Scholars exploring the dynamic processes of clinical supervision and entrustment will perhaps always look up from their work and find themselves in the land of “it depends”, between the proverbial rock (of linearity) and the hard place (of nonlinearity). What do we do with this? Let’s return to the butterfly’s wing, that famous icon of chaos theory. Back in 1972, a professor at MIT asked, “Does the flap of a butterfly’s wings in Brazil set off a tornado in Texas?” (from Edward U. Lorenz, Professor of Meteorology, Massachusetts Institute of Technology, Cambridge, 1972). The butterfly’s wing is a trigger, but not in the way that Gilchrist et al. conceptualize. In their work, a trigger is a visible or audible cue to which the supervisor is observed to respond in a linear fashion. The butterfly’s wing, by contrast, is an invisible, inaudible trigger: it happens in Brazil, so the tornado victims in Texas cannot respond. We would encourage extending Gilchrist et al.’s trigger concept to include nonlinear triggers—to include butterfly’s wings. This conceptualization might help us to explore supervisory responses for which there is no visible or audible cue. How do we understand those responses? Are they triggerless? Or are supervisors responding to invisible, inaudible cues? And if they are, are there ways for us to render those cues visible and audible—to supervisors, and to researchers?

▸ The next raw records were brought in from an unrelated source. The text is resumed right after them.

(* ===== verification/Colocation.v ===== *)
(** * Colocation: old/colocation/Redis

    A trace replayer on a Redis cluster (redis.c, main.c): the data of every
    read in the trace is stored first, then the trace is replayed, as often as
    the time limit allows.  The state is the cluster and the position in the
    sequence of [rand ()]; in the whole program the cluster is what the global
    [cc] points to, if anything. *)

From S2P Require Import Prelude CText Effects ShadowLink ShadowStore.

Definition redis_node_base : list ascii := chars "ares-stor".
Definition redis_port_base : Z := 7000.
Definition redis_node_id_base : Z := 16.
Definition redis_node_count : nat := 16.
Definition redis_node_postfix : list ascii := chars "-40g".
Definition MAX_NODELIST_LEN : Z := 512.

(** The host numbers skip one after the second node. *)
Definition redis_node (i : nat) : list ascii :=
  let id := if (1 <? i)%nat then redis_node_id_base + Z.of_nat i + 1 else redis_node_id_base + Z.of_nat i in
  redis_node_base ++ ["-"%char] ++ dec2 id ++ redis_node_postfix ++ [":"%char] ++
  dec (redis_port_base + Z.of_nat i).

Definition redis_nodes : list ascii :=
  foldl (fun l i => l ++ redis_node i ++ (if (i =? redis_node_count - 1)%nat then [] else [","%char]))
    [] (seq 0 redis_node_count).

(** [getline]: a whole line. *)
Definition getline (s : list ascii) : option (list ascii * list ascii) :=
  match s with [] => None | _ => Some (read_line (length s) s) end.

(** [atol (strtok (NULL, ","))]. *)
Definition atol_word (rest : list ascii) : outcome (Z * list ascii) :=
  match strtok ","%char rest with
  | None => Undefined NullDeref
  | Some (tok, rest') => Ok (atol tok, rest')
  end.

(** The three words of a line. *)
Definition parse_line (line : list ascii) : outcome (list ascii * Z * Z) :=
  match strtok ","%char (cstr line) with
  | None => Undefined NullDeref
  | Some (operation, r1) =>
      '(offset, r2) ← atol_word r1;
      '(request_size, _) ← atol_word r2;
      Ok (operation, offset, u64 request_size)
  end.

(** [sprintf (key, "%d_%d_%d", offset, request_size, rank)]. *)
Definition data_key (offset request_size rank : Z) : list ascii :=
  dec (i32 offset) ++ ["_"%char] ++ dec (i32 request_size) ++ ["_"%char] ++ dec rank.

Definition charset : list ascii :=
  chars "abcdefghijklmnopqrstuvwxyzABCDEFGHIJKLMNOPQRSTUVWXYZ0123456789".

(** [length] letters; a negative length is an allocation that fails. *)
Definition randstring (rand : nat -> Z) (calls : nat) (length : Z) : option (list ascii) :=
  if length <=? 0 then None
  else Some ((fun n => default nul (charset !! Z.to_nat (rand (calls + n)%nat mod zlen charset)))
               <$> seq 0 (Z.to_nat length)).

Section replay.
Context {H : Type} `{Hiredis H}.
Context (rand : nat -> Z) (rank : Z).

Record state := mkState { cluster : H; calls : nat }.

(** A generated value under the key of a request. *)
Definition put_data (offset request_size : Z) : ST state unit := fun s =>
  match randstring rand (calls s) (i64 request_size) with
  | None => (Undefined NullDeref, s)
  | Some writebuf =>
      let '(reply, h) := hi_set (data_key offset request_size rank) writebuf (cluster s) in
      let s' := mkState h (calls s + length writebuf) in
      match reply with
      | None => (Exit (-1), s')                     (* [cc->err] is set *)
      | Some None => (Undefined NullDeref, s')
      | Some (Some text) => (if decide (text = chars "OK") then Ok () else Exit (-1), s')
      end
  end.

(** A read whose reply has another length ends the process. *)
Definition get_data (offset request_size : Z) : ST state unit := fun s =>
  match hi_get (data_key offset request_size rank) (cluster s) with
  | None => (Undefined NullDeref, s)
  | Some text => (if zlen (default [] text) =? request_size then Ok () else Exit (-1), s)
  end.

Definition prepare_line (operation : list ascii) (offset request_size : Z) : ST state unit :=
  if decide (operation = chars "READ") then
    if request_size =? 0 then mret () else put_data offset request_size
  else mret ().

(** The loop ends at a line of less than four characters; the length of the
    trace bounds its turns. *)
Fixpoint prepare_loop (fuel : nat) (trace : list ascii) : ST state unit :=
  match getline trace with
  | None => mret ()
  | Some (line, trace') =>
      if zlen line <? 4 then mret () else
      match fuel with
      | O => undefined NoReturn
      | S fuel =>
          '(operation, offset, request_size) ← lift (parse_line line);
          prepare_line operation offset request_size;;
          prepare_loop fuel trace'
      end
  end.

Definition prepare_data_redis (trace : option (list ascii)) : ST state Z :=
  match trace with
  | None => mret (-1)
  | Some trace => prepare_loop (length trace) trace;; mret 0
  end.

Definition replay_line (operation : list ascii) (offset request_size : Z) : ST state unit :=
  if decide (operation = chars "WRITE") then
    if request_size =? 0 then mret () else put_data offset request_size
  else if decide (operation = chars "READ") then get_data offset request_size
  else mret ().

Fixpoint replay_loop (fuel : nat) (trace : list ascii) (total_size : Z) : ST state Z :=
  match getline trace with
  | None => mret total_size
  | Some (line, trace') =>
      if zlen line <? 4 then mret total_size else
      match fuel with
      | O => undefined NoReturn
      | S fuel =>
          '(operation, offset, request_size) ← lift (parse_line line);
          replay_line operation offset request_size;;
          replay_loop fuel trace' (u64 (total_size + request_size))
      end
  end.

Definition replay_trace_redis (trace : option (list ascii)) : ST state Z :=
  match trace with
  | None => mret (u64 (-1))
  | Some trace => replay_loop (length trace) trace 0
  end.

(** [rounds] is the number of replays after which the time is over. *)
Fixpoint replay_rounds (rounds : nat) (trace : option (list ascii)) : ST state Z :=
  match rounds with
  | O => replay_trace_redis trace
  | S rounds => _ ← replay_trace_redis trace; replay_rounds rounds trace
  end.

End replay.
Arguments state : clear implicits.
Arguments mkState {H}.

(** The commands through [cc]: a null pointer gives a null reply to each. *)
Definition context_redis {H} `{Hiredis H} : Hiredis (option H) := {|
  hi_set k v cc :=
    match cc with
    | Some h => let '(reply, h') := hi_set k v h in (reply, Some h')
    | None => (Some None, None)   (* [cc->err] is not looked at, the reply is *)
    end;
  hi_get k cc := match cc with Some h => hi_get k h | None => None end;
|}.

Section program.
Context {H : Type} `{Hiredis H}.
Context (rand : nat -> Z) (rank : Z).
#[local] Existing Instance context_redis.

(** Without a context [redis_init] returns 0 as well. *)
Definition redis_init (connect : connector) : ST (state (option H)) Z := fun s =>
  if zlen redis_nodes <? MAX_NODELIST_LEN then
    match connect redis_nodes with
    | Some true => (Ok 0, s)
    | Some false => (Exit (-1), s)
    | None => (Ok 0, mkState None (calls s))
    end
  else (Undefined OutOfBounds, s).

Definition main (connect : connector) (trace : option (list ascii)) (prepare_only : Z) (rounds : nat)
    : ST (state (option H)) (option Z) :=
  _ ← redis_init connect;
  _ ← prepare_data_redis rand rank trace;
  if prepare_only =? 0 then total_size ← replay_rounds rand rank rounds trace; mret (Some total_size)
  else mret None.

End program.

Such questions could help us to push ourselves to deepen our exploration at the crossroads of linearity and nonlinearity. Not least, they could position us to explore the implications of nonlinearity, of “it depends” phenomenon, for both trainee learning and patient safety. If a mere flap of a butterfly’s wing can change the nature of clinical supervision, then how can we guarantee optimal trainee learning and patient safety? We cannot, unless our research advances to make these small disturbances recognizable and provide a new language for talking about them. What appears as chaos, as unpredictable in any single study, may present itself as an emergent pattern if we can step back and take a wider view. We should not, however, expect that pattern to be linear. Nonlinearity may be uncomfortable for us, but we must challenge ourselves to describe these dynamic phenomena without slipping into linear assumptions.